- [YOUR ASSIGNMENT]:
Reproduce the listing verbatim through the line with "unfold bind at 1. unfold".

- [TASK INPUT]:

☆ ☆ ☆

Lemma update_key_heap q h e newkey (i : nat) :
  positions_valid q -> heap_order q ->
  APQ._queue q !! i = Some h -> APQ.objects q !! h = Some e ->
  newkey < APQ._key e ->
  (forall e0, entry_at q 0 = Some e0 -> APQ._key e0 <= newkey) ->
  exists q',
    APQ.update_key h newkey q = (q', Ok tt) /\
    positions_valid q' /\ heap_order q' /\
    (forall h', h' ∈ APQ._queue q' <-> h' ∈ APQ._queue q).
Proof.
  intros Hq Hheap Hi He Hless Hroot. pose proof Hq as [Hnd Hpos].
  destruct (Hpos _ _ Hi) as (e' & He' & Hidx).
  assert (e' = e) as -> by congruence.
  assert (entry_at q i = Some e) as Hei by (apply entry_at_Some; eauto).
  assert (1 <= i)%nat as Hi1.
  { destruct i; [|lia]. pose proof (Hroot e Hei). lia. }
  destruct (positions_valid_entry q 0 Hq) as (e0 & He0 & _);
    [apply lookup_lt_Some in Hi; lia|].
  set (e1 := APQ.mkElement newkey (APQ._value e) (APQ._index e)).
  set (q1 := APQ.mkAPQ (<[h := e1]> (APQ.objects q)) (APQ._queue q)).
  assert (APQ.objects q1 !! h = Some e1) as He1.
  { simpl. apply list_lookup_insert_eq. by eapply lookup_lt_Some. }
  assert (positions_valid q1) as Hq1.
  { split; [done|]. intros p h' Hp. simpl.
    destruct (decide (h' = h)) as [->|Hne].
    - exists e1. split; [exact He1|]. simpl.
      assert (p = i) as -> by exact (proj1 (NoDup_alt _) Hnd p i h Hp Hi). done.
    - rewrite list_lookup_insert_ne by done. by apply Hpos. }
  assert (entry_at q1 i = Some e1) as Hei1 by (apply entry_at_Some; eauto).
  assert (forall x, x <> i -> entry_at q1 x = entry_at q x) as Hsame.
  { intros x Hx. apply entry_at_same; [done|]. intros h' Hh'. simpl.
    apply list_lookup_insert_ne. intros <-. apply Hx.
    exact (proj1 (NoDup_alt _) Hnd x i h Hh' Hi). }
  unfold APQ.update_key. unfold bind at 1. rewrite (key_of_live _ _ _ He).
  destruct (Z.gtb_spec (APQ._key e) newkey); [|lia].
  unfold bind at 1. rewrite (set_key_live _ _ _ _ He). fold e1 q1.
  unfold bind at 1. rewrite (index_of_live _ _ _ He1). simpl APQ._index.
  rewrite Hidx. unfold APQ.bubble_up.
  destruct (Z.gtb_spec (Z.of_nat i) 0); [|lia].
  unfold bind at 1. unfold APQ.len_queue at 1.
  pose proof (lookup_lt_Some _ _ _ Hi) as Hlt.
  destruct (bubble_up_heap (Z.to_nat (Z.of_nat (length (APQ._queue q1))) + 2)
              i q1 e1 e0) as (q' & Hrun & Hq' & Hheap' & _ & Hmem'); try done.
  - split.
    + intros p Hp Hne e2 ep He2 Hep. rewrite Hsame in He2 by done.
      destruct (decide (((p - 1) `div` 2)%nat = i)) as [Hpar|Hpar].
      * rewrite Hpar, Hei1 in Hep. injection Hep as <-. simpl.
        assert (APQ._key e <= APQ._key e2); [|lia].
        apply (Hheap p Hp e2 e He2). by rewrite Hpar.
      * rewrite Hsame in Hep by done. by apply (Hheap p Hp).
    + intros c e2 ep _ Hc Hpar He2 Hep.
      pose proof (parent_below c Hc). pose proof (parent_below i Hi1).
      rewrite Hsame in He2, Hep by lia.
      assert (APQ._key e <= APQ._key e2)
        by (apply (Hheap c Hc e2 e He2); by rewrite Hpar).
      assert (APQ._key ep <= APQ._key e) by (by apply (Hheap i Hi1 e ep)).
      lia.
  - rewrite Hsame by lia. done.
  - simpl. by apply Hroot.
  - simpl. lia.
  - by exists q'.
Qed.
End HeapUpFacts.

(** X22. [add] keeps the heap when the key is not below the root's. On a
    valid heap with the right [_index] in every entry, adding a key that
    is not smaller than the key at the root leaves a valid heap with the
    right [_index] in every entry, holding the old entries and the new
    Element, whose key is the one given. *)
Theorem add_keeps_the_heap_above_root {L} (q : APQ.t L) (key : Z) (item : L) :
  NoDup (APQ._queue q) -> indices_valid q = true -> heap_ordered q = true ->
  (forall e0, entry_at q 0 = Some e0 -> APQ._key e0 <= key) ->
  exists q' h,
    APQ.add key item q = (q', Ok h) /\
    NoDup (APQ._queue q') /\ indices_valid q' = true /\
    heap_ordered q' = true /\
    (forall h', h' ∈ APQ._queue q' <-> h' ∈ APQ._queue q \/ h' = h) /\
    APQ.get_key h q' = (q', Ok key).
Proof.
  intros Hnd Hidx Hheap Hroot.
  pose proof (indices_valid_positions q Hnd Hidx) as Hq.
  destruct (add_heap q key item Hq (heap_ordered_order q Hheap) Hroot)
    as (q' & Hadd & Hq' & Hheap' & Hmem).
  exists q', (length (APQ.objects q)). split_and!; try done.
  - apply Hq'.
  - by apply positions_indices_valid.
  - by apply heap_order_ordered.
  - eapply element_holds_key.
    replace q' with (APQ.add key item q).1 by (by rewrite Hadd). apply add_holds.
Qed.
(* ===== verification/_CoqProject ===== *)
-Q . S2P
Prelude.v
PyText.v
PyBytes.v
TlsRecord.v
ClientHello.v
Json.v
JsonRoundtrip.v
Numbers.v
FileSystem.v
Confined.v
Tools.v
SampleTools.v
Publish.v
Install.v
DesktopEntry.v
TreeTypes.v
TlsEdits.v
TlsPatches.v
Generate.v
Ci.v
Package.v
WindowsCheck.v
DesktopPackage.v
Build.v
Drivers.v
Routers.v
Release.v
Catalog.v
Shapes.v
Relay.v
Machine.v
Sockets.v
Base64.v
Fixtures.v
WinInet.v
Labels.v
Interfaces.v
Stack.v
Perf.v
Rig.v
SampleMachine.v
Benchmark.v
Summarize.v
DelayedBenchmark.v
RealityBenchmark.v
ProbeRun.v
Smoke.v
Demo.v
CoreRegression.v
ManagedRegression.v
TrafficTrial.v
BrowserTrial.v
BrowserHello.v
ServiceSmoke.v
CatalogCheck.v
PackageCheck.v
DesktopGui.v
WindowsSmoke.v
SystemdCheck.v
Fingerprint.v
Compare.v
Programs.v
Lemma grease_each v :
  0 <= v < 65536 → grease v = if bool_decide (v ∈ grease_values) then 0x0A0A else v.
Proof.
  intros Hv. pose proof grease_all as H.
  assert (0 <= v / 256 < 256) by (split; [apply Z.div_pos|apply Z.div_lt_upper_bound]; lia).
  pose proof (Z.mod_pos_bound v 256 eq_refl).
  rewrite forallb_forall in H. specialize (H (v / 256)).
  rewrite forallb_forall in H. specialize (λ a, H a (v mod 256)).
  rewrite <- Z.div_mod in H by lia.
  apply Z.eqb_eq, H; apply list_elem_of_In, elem_of_seqZ; lia.
Qed.

(** [grease] maps the sixteen reserved 16-bit values to one representative and
    is the identity on every other value; it is idempotent. *)
Theorem grease_spec v :
  0 <= v < 65536 →
  grease v = (if bool_decide (v ∈ grease_values) then 0x0A0A else v) ∧
  grease (grease v) = grease v.
Proof.
  intros Hv. split; [by apply grease_each|]. rewrite (grease_each v Hv).
  case_bool_decide as Hin; [done|]. rewrite (grease_each v Hv). by rewrite bool_decide_false.
Qed.

Lemma grease_spec_witness : grease 0x2A2A = 0x0A0A ∧ grease 0x1301 = 0x1301.
Proof.
  split.
  - refine (eq_trans (proj1 (grease_spec 0x2A2A _)) _); [lia|vm_compute; reflexivity].
  - refine (eq_trans (proj1 (grease_spec 0x1301 _)) _); [lia|vm_compute; reflexivity].
Defined.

☆ ☆ ☆

- [TASK RESPONSE]:
Lemma update_key_heap q h e newkey (i : nat) :
  positions_valid q -> heap_order q ->
  APQ._queue q !! i = Some h -> APQ.objects q !! h = Some e ->
  newkey < APQ._key e ->
  (forall e0, entry_at q 0 = Some e0 -> APQ._key e0 <= newkey) ->
  exists q',
    APQ.update_key h newkey q = (q', Ok tt) /\
    positions_valid q' /\ heap_order q' /\
    (forall h', h' ∈ APQ._queue q' <-> h' ∈ APQ._queue q).
Proof.
  intros Hq Hheap Hi He Hless Hroot. pose proof Hq as [Hnd Hpos].
  destruct (Hpos _ _ Hi) as (e' & He' & Hidx).
  assert (e' = e) as -> by congruence.
  assert (entry_at q i = Some e) as Hei by (apply entry_at_Some; eauto).
  assert (1 <= i)%nat as Hi1.
  { destruct i; [|lia]. pose proof (Hroot e Hei). lia. }
  destruct (positions_valid_entry q 0 Hq) as (e0 & He0 & _);
    [apply lookup_lt_Some in Hi; lia|].
  set (e1 := APQ.mkElement newkey (APQ._value e) (APQ._index e)).
  set (q1 := APQ.mkAPQ (<[h := e1]> (APQ.objects q)) (APQ._queue q)).
  assert (APQ.objects q1 !! h = Some e1) as He1.
  { simpl. apply list_lookup_insert_eq. by eapply lookup_lt_Some. }
  assert (positions_valid q1) as Hq1.
  { split; [done|]. intros p h' Hp. simpl.
    destruct (decide (h' = h)) as [->|Hne].
    - exists e1. split; [exact He1|]. simpl.
      assert (p = i) as -> by exact (proj1 (NoDup_alt _) Hnd p i h Hp Hi). done.
    - rewrite list_lookup_insert_ne by done. by apply Hpos. }
  assert (entry_at q1 i = Some e1) as Hei1 by (apply entry_at_Some; eauto).
  assert (forall x, x <> i -> entry_at q1 x = entry_at q x) as Hsame.
  { intros x Hx. apply entry_at_same; [done|]. intros h' Hh'. simpl.
    apply list_lookup_insert_ne. intros <-. apply Hx.
    exact (proj1 (NoDup_alt _) Hnd x i h Hh' Hi). }
  unfold APQ.update_key. unfold bind at 1. rewrite (key_of_live _ _ _ He).
  destruct (Z.gtb_spec (APQ._key e) newkey); [|lia].
  unfold bind at 1. rewrite (set_key_live _ _ _ _ He). fold e1 q1.
  unfold bind at 1. rewrite (index_of_live _ _ _ He1). simpl APQ._index.
  rewrite Hidx. unfold APQ.bubble_up.
  destruct (Z.gtb_spec (Z.of_nat i) 0); [|lia].
  unfold bind at 1. unfold APQ.len_queue at 1.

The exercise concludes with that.